• _WHAT YOU ARE ASKED TO DO_
Write out again, exactly, the lines below starting at the one with "Lemma ls_args_ok : args_ok" and ending at the one with "n : (forall".

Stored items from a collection
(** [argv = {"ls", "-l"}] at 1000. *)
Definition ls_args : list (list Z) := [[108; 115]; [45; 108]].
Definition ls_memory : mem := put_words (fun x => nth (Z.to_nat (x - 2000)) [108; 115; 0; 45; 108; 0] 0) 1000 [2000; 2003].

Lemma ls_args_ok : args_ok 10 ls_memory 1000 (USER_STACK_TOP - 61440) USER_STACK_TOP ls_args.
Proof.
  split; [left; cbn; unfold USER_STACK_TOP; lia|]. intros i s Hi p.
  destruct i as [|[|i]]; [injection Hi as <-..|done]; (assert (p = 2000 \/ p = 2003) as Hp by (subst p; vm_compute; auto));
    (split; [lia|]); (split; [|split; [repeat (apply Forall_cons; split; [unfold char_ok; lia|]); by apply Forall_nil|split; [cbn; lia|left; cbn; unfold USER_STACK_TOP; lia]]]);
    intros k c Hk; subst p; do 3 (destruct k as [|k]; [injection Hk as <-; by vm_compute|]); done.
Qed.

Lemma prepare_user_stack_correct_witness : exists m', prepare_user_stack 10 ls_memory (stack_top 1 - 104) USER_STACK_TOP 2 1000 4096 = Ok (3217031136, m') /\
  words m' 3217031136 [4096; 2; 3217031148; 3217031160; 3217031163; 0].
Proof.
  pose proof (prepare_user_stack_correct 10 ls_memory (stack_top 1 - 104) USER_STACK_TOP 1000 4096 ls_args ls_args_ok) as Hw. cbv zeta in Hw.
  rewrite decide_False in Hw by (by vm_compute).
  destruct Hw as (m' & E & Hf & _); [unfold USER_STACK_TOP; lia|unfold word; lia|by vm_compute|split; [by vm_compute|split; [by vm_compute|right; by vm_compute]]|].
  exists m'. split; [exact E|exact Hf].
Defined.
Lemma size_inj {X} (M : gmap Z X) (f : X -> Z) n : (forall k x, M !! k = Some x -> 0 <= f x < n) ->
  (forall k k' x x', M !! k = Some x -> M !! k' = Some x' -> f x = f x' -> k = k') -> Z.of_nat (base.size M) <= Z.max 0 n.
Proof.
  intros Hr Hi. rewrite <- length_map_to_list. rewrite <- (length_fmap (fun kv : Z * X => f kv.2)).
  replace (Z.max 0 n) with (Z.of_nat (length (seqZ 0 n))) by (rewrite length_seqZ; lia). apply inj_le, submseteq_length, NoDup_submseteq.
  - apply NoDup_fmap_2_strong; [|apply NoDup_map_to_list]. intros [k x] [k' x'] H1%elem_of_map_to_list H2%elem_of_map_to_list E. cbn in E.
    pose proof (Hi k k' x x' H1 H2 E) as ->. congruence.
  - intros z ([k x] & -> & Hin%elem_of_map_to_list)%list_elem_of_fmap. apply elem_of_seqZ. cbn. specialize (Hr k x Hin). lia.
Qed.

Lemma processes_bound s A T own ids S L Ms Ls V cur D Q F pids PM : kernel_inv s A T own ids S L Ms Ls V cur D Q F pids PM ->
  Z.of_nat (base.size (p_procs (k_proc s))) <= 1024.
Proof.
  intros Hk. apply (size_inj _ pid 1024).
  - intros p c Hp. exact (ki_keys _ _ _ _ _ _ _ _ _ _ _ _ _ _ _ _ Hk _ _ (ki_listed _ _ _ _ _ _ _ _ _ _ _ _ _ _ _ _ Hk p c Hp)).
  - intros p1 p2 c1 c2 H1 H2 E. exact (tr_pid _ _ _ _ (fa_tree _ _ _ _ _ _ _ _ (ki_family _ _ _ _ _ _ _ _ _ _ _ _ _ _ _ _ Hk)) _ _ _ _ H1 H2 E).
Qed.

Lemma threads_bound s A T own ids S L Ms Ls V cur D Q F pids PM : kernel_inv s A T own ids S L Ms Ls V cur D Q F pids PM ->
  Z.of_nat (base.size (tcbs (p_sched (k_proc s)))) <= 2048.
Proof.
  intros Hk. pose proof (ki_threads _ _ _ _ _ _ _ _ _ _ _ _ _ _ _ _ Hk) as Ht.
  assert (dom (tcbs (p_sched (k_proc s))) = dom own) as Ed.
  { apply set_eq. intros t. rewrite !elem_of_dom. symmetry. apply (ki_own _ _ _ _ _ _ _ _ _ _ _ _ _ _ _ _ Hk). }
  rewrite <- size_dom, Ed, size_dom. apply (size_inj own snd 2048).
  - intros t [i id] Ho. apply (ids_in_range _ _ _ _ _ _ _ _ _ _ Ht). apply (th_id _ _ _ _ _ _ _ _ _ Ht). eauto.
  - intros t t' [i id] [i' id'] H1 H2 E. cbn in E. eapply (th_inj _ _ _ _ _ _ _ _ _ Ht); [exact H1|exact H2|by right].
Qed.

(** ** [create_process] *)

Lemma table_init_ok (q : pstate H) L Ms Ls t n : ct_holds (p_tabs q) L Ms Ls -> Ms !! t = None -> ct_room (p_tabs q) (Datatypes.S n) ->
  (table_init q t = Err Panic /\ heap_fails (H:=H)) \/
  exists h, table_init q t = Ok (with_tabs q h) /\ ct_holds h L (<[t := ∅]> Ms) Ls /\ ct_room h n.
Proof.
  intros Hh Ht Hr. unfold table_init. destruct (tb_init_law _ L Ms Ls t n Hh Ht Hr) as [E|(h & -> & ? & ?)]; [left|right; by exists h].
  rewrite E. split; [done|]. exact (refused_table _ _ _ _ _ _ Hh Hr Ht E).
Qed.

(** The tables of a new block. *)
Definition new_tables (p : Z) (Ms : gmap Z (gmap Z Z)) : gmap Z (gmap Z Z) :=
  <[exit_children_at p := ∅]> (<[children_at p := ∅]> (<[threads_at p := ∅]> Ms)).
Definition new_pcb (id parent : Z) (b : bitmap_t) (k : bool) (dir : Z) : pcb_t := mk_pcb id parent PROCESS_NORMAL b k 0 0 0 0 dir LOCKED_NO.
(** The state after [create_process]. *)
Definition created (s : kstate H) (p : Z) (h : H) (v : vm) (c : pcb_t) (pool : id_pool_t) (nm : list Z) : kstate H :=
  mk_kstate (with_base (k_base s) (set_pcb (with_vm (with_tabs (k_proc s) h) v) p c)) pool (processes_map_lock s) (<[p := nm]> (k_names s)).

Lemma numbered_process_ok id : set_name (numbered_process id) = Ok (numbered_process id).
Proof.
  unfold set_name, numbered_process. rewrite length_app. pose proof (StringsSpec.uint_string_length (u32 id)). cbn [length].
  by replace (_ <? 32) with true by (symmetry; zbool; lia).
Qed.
--
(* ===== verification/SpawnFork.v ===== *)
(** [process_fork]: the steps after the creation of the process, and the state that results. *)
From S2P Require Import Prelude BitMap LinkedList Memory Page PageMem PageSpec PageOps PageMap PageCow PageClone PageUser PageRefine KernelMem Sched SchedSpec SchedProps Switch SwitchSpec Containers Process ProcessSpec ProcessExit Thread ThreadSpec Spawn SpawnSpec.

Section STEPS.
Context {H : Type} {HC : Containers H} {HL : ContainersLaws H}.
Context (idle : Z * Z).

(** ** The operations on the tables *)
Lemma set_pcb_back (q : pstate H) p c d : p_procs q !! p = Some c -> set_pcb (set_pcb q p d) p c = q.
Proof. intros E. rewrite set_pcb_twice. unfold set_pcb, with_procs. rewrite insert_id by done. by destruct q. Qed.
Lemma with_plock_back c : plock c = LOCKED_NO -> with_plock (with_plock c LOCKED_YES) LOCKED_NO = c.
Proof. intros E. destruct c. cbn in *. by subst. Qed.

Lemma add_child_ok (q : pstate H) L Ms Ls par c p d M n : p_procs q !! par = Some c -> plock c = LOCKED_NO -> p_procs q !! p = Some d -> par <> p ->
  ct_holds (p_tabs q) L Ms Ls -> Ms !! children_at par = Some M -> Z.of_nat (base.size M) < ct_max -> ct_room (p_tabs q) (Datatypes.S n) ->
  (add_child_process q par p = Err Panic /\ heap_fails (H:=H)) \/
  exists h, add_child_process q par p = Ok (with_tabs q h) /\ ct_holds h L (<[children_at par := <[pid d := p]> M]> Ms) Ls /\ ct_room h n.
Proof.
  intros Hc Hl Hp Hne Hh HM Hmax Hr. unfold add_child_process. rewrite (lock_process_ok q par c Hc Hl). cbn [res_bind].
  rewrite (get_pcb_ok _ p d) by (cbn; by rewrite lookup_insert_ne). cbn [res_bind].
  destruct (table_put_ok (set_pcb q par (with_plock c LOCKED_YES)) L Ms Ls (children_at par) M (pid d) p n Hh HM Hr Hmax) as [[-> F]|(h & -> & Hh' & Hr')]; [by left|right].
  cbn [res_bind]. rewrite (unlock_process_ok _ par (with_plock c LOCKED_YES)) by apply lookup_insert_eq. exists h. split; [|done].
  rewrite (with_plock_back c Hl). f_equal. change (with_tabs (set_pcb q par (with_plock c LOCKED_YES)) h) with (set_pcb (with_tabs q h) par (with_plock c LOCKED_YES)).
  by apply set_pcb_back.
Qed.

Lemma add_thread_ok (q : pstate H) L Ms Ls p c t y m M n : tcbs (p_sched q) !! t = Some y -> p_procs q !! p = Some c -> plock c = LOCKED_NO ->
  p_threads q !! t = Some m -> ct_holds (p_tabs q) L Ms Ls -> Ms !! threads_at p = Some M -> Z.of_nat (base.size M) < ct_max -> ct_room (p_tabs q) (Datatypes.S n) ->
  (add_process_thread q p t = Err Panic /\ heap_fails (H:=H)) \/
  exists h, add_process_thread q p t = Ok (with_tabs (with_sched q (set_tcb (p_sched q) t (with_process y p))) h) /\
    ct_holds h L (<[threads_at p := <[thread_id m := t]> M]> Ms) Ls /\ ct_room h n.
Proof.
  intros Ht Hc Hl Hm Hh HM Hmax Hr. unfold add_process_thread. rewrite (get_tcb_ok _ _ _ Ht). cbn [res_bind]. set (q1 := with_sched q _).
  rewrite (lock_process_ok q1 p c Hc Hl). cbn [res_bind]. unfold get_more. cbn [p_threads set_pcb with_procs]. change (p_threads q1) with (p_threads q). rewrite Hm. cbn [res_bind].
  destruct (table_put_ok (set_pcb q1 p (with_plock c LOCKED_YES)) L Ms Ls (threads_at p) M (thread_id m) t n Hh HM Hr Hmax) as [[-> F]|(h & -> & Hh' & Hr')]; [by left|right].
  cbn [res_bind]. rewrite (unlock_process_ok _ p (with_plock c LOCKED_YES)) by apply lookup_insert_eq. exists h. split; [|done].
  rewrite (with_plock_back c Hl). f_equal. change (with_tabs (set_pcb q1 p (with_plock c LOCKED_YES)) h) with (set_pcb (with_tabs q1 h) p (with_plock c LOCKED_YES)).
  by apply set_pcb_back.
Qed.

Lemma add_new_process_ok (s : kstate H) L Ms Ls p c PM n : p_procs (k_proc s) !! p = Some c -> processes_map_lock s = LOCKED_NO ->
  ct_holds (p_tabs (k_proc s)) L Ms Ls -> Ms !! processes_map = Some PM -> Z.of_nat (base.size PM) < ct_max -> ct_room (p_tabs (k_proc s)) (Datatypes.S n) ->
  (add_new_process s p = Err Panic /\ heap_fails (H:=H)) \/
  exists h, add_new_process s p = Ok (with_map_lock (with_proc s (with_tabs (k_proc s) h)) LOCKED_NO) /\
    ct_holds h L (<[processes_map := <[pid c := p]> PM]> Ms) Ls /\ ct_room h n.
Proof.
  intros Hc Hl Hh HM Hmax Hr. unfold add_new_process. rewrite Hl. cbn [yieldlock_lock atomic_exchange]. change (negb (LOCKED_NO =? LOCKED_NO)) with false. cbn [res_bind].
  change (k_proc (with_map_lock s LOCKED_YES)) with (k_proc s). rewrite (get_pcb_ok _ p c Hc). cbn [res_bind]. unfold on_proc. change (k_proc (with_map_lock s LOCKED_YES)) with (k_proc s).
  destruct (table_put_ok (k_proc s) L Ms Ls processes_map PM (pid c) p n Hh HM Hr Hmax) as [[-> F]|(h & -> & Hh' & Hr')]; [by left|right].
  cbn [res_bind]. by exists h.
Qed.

• _WRITTEN ANSWER_
Lemma ls_args_ok : args_ok 10 ls_memory 1000 (USER_STACK_TOP - 61440) USER_STACK_TOP ls_args.
Proof.
  split; [left; cbn; unfold USER_STACK_TOP; lia|]. intros i s Hi p.
  destruct i as [|[|i]]; [injection Hi as <-..|done]; (assert (p = 2000 \/ p = 2003) as Hp by (subst p; vm_compute; auto));
    (split; [lia|]); (split; [|split; [repeat (apply Forall_cons; split; [unfold char_ok; lia|]); by apply Forall_nil|split; [cbn; lia|left; cbn; unfold USER_STACK_TOP; lia]]]);
    intros k c Hk; subst p; do 3 (destruct k as [|k]; [injection Hk as <-; by vm_compute|]); done.
Qed.

Lemma prepare_user_stack_correct_witness : exists m', prepare_user_stack 10 ls_memory (stack_top 1 - 104) USER_STACK_TOP 2 1000 4096 = Ok (3217031136, m') /\
  words m' 3217031136 [4096; 2; 3217031148; 3217031160; 3217031163; 0].
Proof.
  pose proof (prepare_user_stack_correct 10 ls_memory (stack_top 1 - 104) USER_STACK_TOP 1000 4096 ls_args ls_args_ok) as Hw. cbv zeta in Hw.
  rewrite decide_False in Hw by (by vm_compute).
  destruct Hw as (m' & E & Hf & _); [unfold USER_STACK_TOP; lia|unfold word; lia|by vm_compute|split; [by vm_compute|split; [by vm_compute|right; by vm_compute]]|].
  exists m'. split; [exact E|exact Hf].
Defined.
Lemma size_inj {X} (M : gmap Z X) (f : X -> Z) n : (forall k x, M !! k = Some x -> 0 <= f x < n) ->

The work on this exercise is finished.